Rendu à ses occupations pacifiques, Mahomet s’étudiait à contenter son oncle Abutaleb. Il était à la fleur de l’âge. Sa probité et son esprit faisaient du bruit. Cadige, veuve riche et noble en entendit parler. Elle descendait comme lui de l’illustre tribu des coreïshites. Elle faisait un commerce étendu, et avait besoin d’un homme intelligent pour le conduire.
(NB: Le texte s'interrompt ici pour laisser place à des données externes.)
(* ===== verification/Relay.v ===== *)
(** * Relaying bytes between two connections

    The bidirectional copy with teardown that ssh-proxy
    (tunnelhandler/relay.go, [Relay]) and the agent (muxclient/handler.go,
    [relayBytes]) share: two goroutines copy, the relay closes both ends when
    the first of them is done, or earlier when its context ends or its timer
    fires, and returns when both are.  A step relation over one relay.  A
    connection takes no more bytes than its peer has made room for, and can
    fail at any time (the peer resets it, its session dies). *)

From S2P Require Import Prelude GoStrings.
From Stdlib Require Import String.

#[local] Open Scope string_scope.
#[local] Open Scope list_scope.

(** The two connections: the channel of the client and the stream to the node
    in ssh-proxy, the stream and the VM in the agent. *)
Inductive side := L | R.
#[export] Instance side_eq_dec : EqDecision side.
Proof. solve_decision. Defined.
Definition other (s : side) : side := match s with L => R | R => L end.

(** A connection as the relay uses it. *)
Record endpoint := {
  ep_sent : string;         (* all the peer has sent *)
  ep_inbox : list string;   (* what of it is not read yet *)
  ep_eof : bool;            (* the peer has ended its side *)
  ep_out : string;          (* what the connection has taken for the peer *)
  ep_room : nat;            (* how many bytes it takes before a write has to wait *)
  ep_closed : bool;         (* closed by the relay *)
  ep_broken : bool          (* it has failed: reads and writes return errors *)
}.

(** A copying goroutine: [io.Copy] before a read, or writing what it read (what
    is left of the chunk); then the half-close; then it has put its token in
    [done]. *)
Inductive copier := Copying | Holding (chunk : string) | Finishing | Sent.

(** The relay's own goroutine. *)
Inductive phase := AwaitFirst | ClosingBoth | AwaitSecond | Returned.

Record relay := {
  rl_L : endpoint;
  rl_R : endpoint;
  rl_copyL : copier;        (* from L to R *)
  rl_copyR : copier;        (* from R to L *)
  rl_done : nat;            (* tokens in the channel [done] *)
  rl_phase : phase
}.

Definition end_of (s : side) (r : relay) : endpoint := match s with L => rl_L r | R => rl_R r end.
Definition copy_of (s : side) (r : relay) : copier := match s with L => rl_copyL r | R => rl_copyR r end.

Definition set_end (s : side) (e : endpoint) (r : relay) : relay :=
  match s with
  | L => {| rl_L := e; rl_R := rl_R r; rl_copyL := rl_copyL r; rl_copyR := rl_copyR r; rl_done := rl_done r; rl_phase := rl_phase r |}
  | R => {| rl_L := rl_L r; rl_R := e; rl_copyL := rl_copyL r; rl_copyR := rl_copyR r; rl_done := rl_done r; rl_phase := rl_phase r |}
  end.
Definition set_copy (s : side) (c : copier) (r : relay) : relay :=
  match s with
  | L => {| rl_L := rl_L r; rl_R := rl_R r; rl_copyL := c; rl_copyR := rl_copyR r; rl_done := rl_done r; rl_phase := rl_phase r |}
  | R => {| rl_L := rl_L r; rl_R := rl_R r; rl_copyL := rl_copyL r; rl_copyR := c; rl_done := rl_done r; rl_phase := rl_phase r |}
  end.
Definition set_phase (done : nat) (p : phase) (r : relay) : relay :=
  {| rl_L := rl_L r; rl_R := rl_R r; rl_copyL := rl_copyL r; rl_copyR := rl_copyR r; rl_done := done; rl_phase := p |}.

Definition close_end (e : endpoint) : endpoint :=
  {| ep_sent := ep_sent e; ep_inbox := ep_inbox e; ep_eof := ep_eof e; ep_out := ep_out e;
     ep_room := ep_room e; ep_closed := true; ep_broken := ep_broken e |}.
Definition closeBoth (r : relay) : relay := set_end L (close_end (rl_L r)) (set_end R (close_end (rl_R r)) r).

Definition read_end (rest : list string) (e : endpoint) : endpoint :=
  {| ep_sent := ep_sent e; ep_inbox := rest; ep_eof := ep_eof e; ep_out := ep_out e;
     ep_room := ep_room e; ep_closed := ep_closed e; ep_broken := ep_broken e |}.
Definition write_end (bytes : string) (e : endpoint) : endpoint :=
  {| ep_sent := ep_sent e; ep_inbox := ep_inbox e; ep_eof := ep_eof e; ep_out := ep_out e +:+ bytes;
     ep_room := ep_room e - String.length bytes; ep_closed := ep_closed e; ep_broken := ep_broken e |}.

(** What closing a connection does to the reads and to the writes that are
    waiting on it, or begun later: they return errors by themselves, or go on
    until the peer answers or the connection fails. *)
Record waking := { wk_read : bool; wk_write : bool }.
Definition all_wake : waking := {| wk_read := true; wk_write := true |}.
Definition none_wake : waking := {| wk_read := false; wk_write := false |}.

Section steps.
(** The half-close at the end of the copy from a side: whether it closes the
    whole target connection or only its sending half. *)
Variable full_close : side -> bool.
(** What closing wakes.  [net.Conn] documents that it wakes both.  An
    [ssh.Channel] only sends its close message: a pending read or write
    returns when the client answers it or the connection ends. *)
Variable wakes : side -> waking.

Definition half_close (s : side) (r : relay) : relay :=
  if full_close s then set_end (other s) (close_end (end_of (other s) r)) r else r.

(** Reads of this connection return errors. *)
Definition failing (s : side) (r : relay) : bool :=
  ep_broken (end_of s r) || (ep_closed (end_of s r) && wk_read (wakes s)).

(** Writes do: those that do not wait for room fail on any closed connection. *)
Definition write_refused (s : side) (r : relay) : bool :=
  ep_broken (end_of s r) || (ep_closed (end_of s r) && (wk_write (wakes s) || (0 <? ep_room (end_of s r))%nat)).

(** The steps of the three goroutines.  Reading a connection that fails may
    still give what was buffered; a write that fails may have been taken in
    part. *)
Inductive istep (r : relay) : relay -> Prop :=
  | i_read s c rest : copy_of s r = Copying -> ep_inbox (end_of s r) = c :: rest ->
      istep r (set_copy s (Holding c) (set_end s (read_end rest (end_of s r)) r))
  | i_push s b rest : copy_of s r = Holding (b +:+ rest) -> b <> "" ->
      (String.length b <= ep_room (end_of (other s) r))%nat -> ep_closed (end_of (other s) r) = false ->
      istep r (set_copy s (Holding rest) (set_end (other s) (write_end b (end_of (other s) r)) r))
  | i_written s : copy_of s r = Holding "" -> istep r (set_copy s Copying r)
  | i_write_fails s c : copy_of s r = Holding c -> c <> "" -> write_refused (other s) r = true ->
      istep r (set_copy s Finishing r)
  | i_eof s : copy_of s r = Copying -> ep_inbox (end_of s r) = [] -> ep_eof (end_of s r) = true ->
      istep r (set_copy s Finishing r)
  | i_read_fails s : copy_of s r = Copying -> failing s r = true -> istep r (set_copy s Finishing r)
  | i_finish s : copy_of s r = Finishing ->
      istep r (set_phase (S (rl_done r)) (rl_phase r) (set_copy s Sent (half_close s r)))
  | i_first n : rl_phase r = AwaitFirst -> rl_done r = S n -> istep r (set_phase n ClosingBoth r)
  | i_close : rl_phase r = ClosingBoth -> istep r (set_phase (rl_done r) AwaitSecond (closeBoth r))
  | i_second n : rl_phase r = AwaitSecond -> rl_done r = S n -> istep r (set_phase n Returned r).

Definition arrive (chunk : string) (e : endpoint) : endpoint :=
  {| ep_sent := ep_sent e +:+ chunk; ep_inbox := (ep_inbox e ++ [chunk])%list; ep_eof := ep_eof e; ep_out := ep_out e;
     ep_room := ep_room e; ep_closed := ep_closed e; ep_broken := ep_broken e |}.
Definition end_side (e : endpoint) : endpoint :=
  {| ep_sent := ep_sent e; ep_inbox := ep_inbox e; ep_eof := true; ep_out := ep_out e;
     ep_room := ep_room e; ep_closed := ep_closed e; ep_broken := ep_broken e |}.
Definition grant (n : nat) (e : endpoint) : endpoint :=
  {| ep_sent := ep_sent e; ep_inbox := ep_inbox e; ep_eof := ep_eof e; ep_out := ep_out e;
     ep_room := ep_room e + n; ep_closed := ep_closed e; ep_broken := ep_broken e |}.
Definition break_end (e : endpoint) : endpoint :=
  {| ep_sent := ep_sent e; ep_inbox := ep_inbox e; ep_eof := ep_eof e; ep_out := ep_out e;
     ep_room := ep_room e; ep_closed := ep_closed e; ep_broken := true |}.

(** What comes from outside: the peers send, end their side, and make room; a
    connection fails (a reset, the end of its session, the answer to a close);
    the context ends or the idle timer fires. *)
Inductive rstep (r : relay) : relay -> Prop :=
  | x_arrive s chunk : ep_eof (end_of s r) = false -> rstep r (set_end s (arrive chunk (end_of s r)) r)
  | x_eof s : rstep r (set_end s (end_side (end_of s r)) r)
  | x_room s n : rstep r (set_end s (grant n (end_of s r)) r)
  | x_break s : rstep r (set_end s (break_end (end_of s r)) r)
  | x_stop : rl_phase r <> Returned -> rstep r (closeBoth r)
  | x_internal r' : istep r r' -> rstep r r'.

Definition fresh_end : endpoint :=
  {| ep_sent := ""; ep_inbox := []; ep_eof := false; ep_out := ""; ep_room := 0; ep_closed := false; ep_broken := false |}.
Definition start : relay :=
  {| rl_L := fresh_end; rl_R := fresh_end; rl_copyL := Copying; rl_copyR := Copying; rl_done := 0; rl_phase := AwaitFirst |}.

(** ** The invariant *)

Definition concat_all (l : list string) : string := foldr String.append "" l.

Definition held (c : copier) : string := match c with Holding k => k | _ => "" end.

Definition copy_open (c : copier) : Prop := match c with Copying | Holding _ => True | Finishing | Sent => False end.

(** Neither closed nor failed. *)
Definition intact (e : endpoint) : Prop := ep_closed e = false /\ ep_broken e = false.

(** What is on its way from one connection to the other: nothing is lost while
    the copy runs; what was written is a prefix of what was sent; and a copy
    that is over between intact connections has met the end of its source and
    delivered all of it. *)
Record flow (src tgt : endpoint) (c : copier) : Prop := {
  fl_open : copy_open c -> ep_sent src = ep_out tgt +:+ held c +:+ concat_all (ep_inbox src);
  fl_prefix : exists rest, ep_sent src = ep_out tgt +:+ rest;
  fl_over : ~ copy_open c -> intact src -> intact tgt -> ep_eof src = true /\ ep_sent src = ep_out tgt
}.

Definition sent_token (c : copier) : nat := match c with Sent => 1 | _ => 0 end.
Definition taken (p : phase) : nat :=
  match p with AwaitFirst => 0 | ClosingBoth | AwaitSecond => 1 | Returned => 2 end.

Record relay_ok (r : relay) : Prop := {
  ro_flow s : flow (end_of s r) (end_of (other s) r) (copy_of s r);
  ro_tokens : rl_done r + taken (rl_phase r) = sent_token (rl_copyL r) + sent_token (rl_copyR r);
  ro_closed : rl_phase r = AwaitSecond \/ rl_phase r = Returned -> forall s, ep_closed (end_of s r) = true
}.

Lemma concat_all_app l c : concat_all (l ++ [c])%list = concat_all l +:+ c.
Proof.
  unfold concat_all. induction l as [|x l IH]; simpl; [by rewrite str_app_nil_r|].
  rewrite IH. by rewrite str_app_assoc.
Qed.

Lemma flow_frame src tgt src' tgt' c :
  ep_sent src' = ep_sent src -> ep_inbox src' = ep_inbox src -> ep_out tgt' = ep_out tgt ->
  (ep_eof src = true -> ep_eof src' = true) -> (intact src' -> intact src) -> (intact tgt' -> intact tgt) ->
  flow src tgt c -> flow src' tgt' c.
Proof.
  intros Hs Hi Ho He H1 H2 [Hop Hpr Hov]. constructor; rewrite ?Hs, ?Hi, ?Ho; [done..|].
  intros Hc I1 I2. destruct (Hov Hc (H1 I1) (H2 I2)). auto.
Qed.

Lemma flow_read src tgt c rest :
  ep_inbox src = c :: rest -> flow src tgt Copying -> flow (read_end rest src) tgt (Holding c).
Proof.
  intros Hin [Hop Hpr _]. constructor; simpl; [intros _|done|tauto]. by rewrite (Hop I), Hin.
Qed.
Elle jeta les yeux sur Mahomet, et lui offrit des avantages considérables, s’il voulait se charger de la direction de ses affaires[2]. Il y consentit sans peine, et partit pour la Syrie où les intérêts de Cadige demandaient sa présence[3]. Maïsara, domestique de cette dame, l’ac-


  1. Abul-Feda, page 13.
  2. Idem, page 12.
  3. Au rapport de Maïsara, cité par Jannab, dévot musulman, ce voyage fut fécond en merveilles. Tout le temps que le voyageur protégé du ciel traversait les déserts brûlans de l’Arabie, un ange étendant ses ailes le mettait à l’abri des rayons du soleil. Il marchait sous cet ombrage miraculeux. À Bosra, s’étant assis sous un arbre desséché, l’arbre reverdit, se couvrit de feuilles et de fleurs. Ce prodige opéré en présence de Nestor et de Bahirar, ces deux moines au sujet desquels les modernes ont débité tant de fables, les convertit, et ils reconnurent Mahomet pour prophète. Jannab.

    Ces miracles, attestés par un domestique, n’en ont point imposé au savant Abul-Feda, qui, quoique musulman, n’a pas voulu faire de la vie de son prophète une mauvaise légende.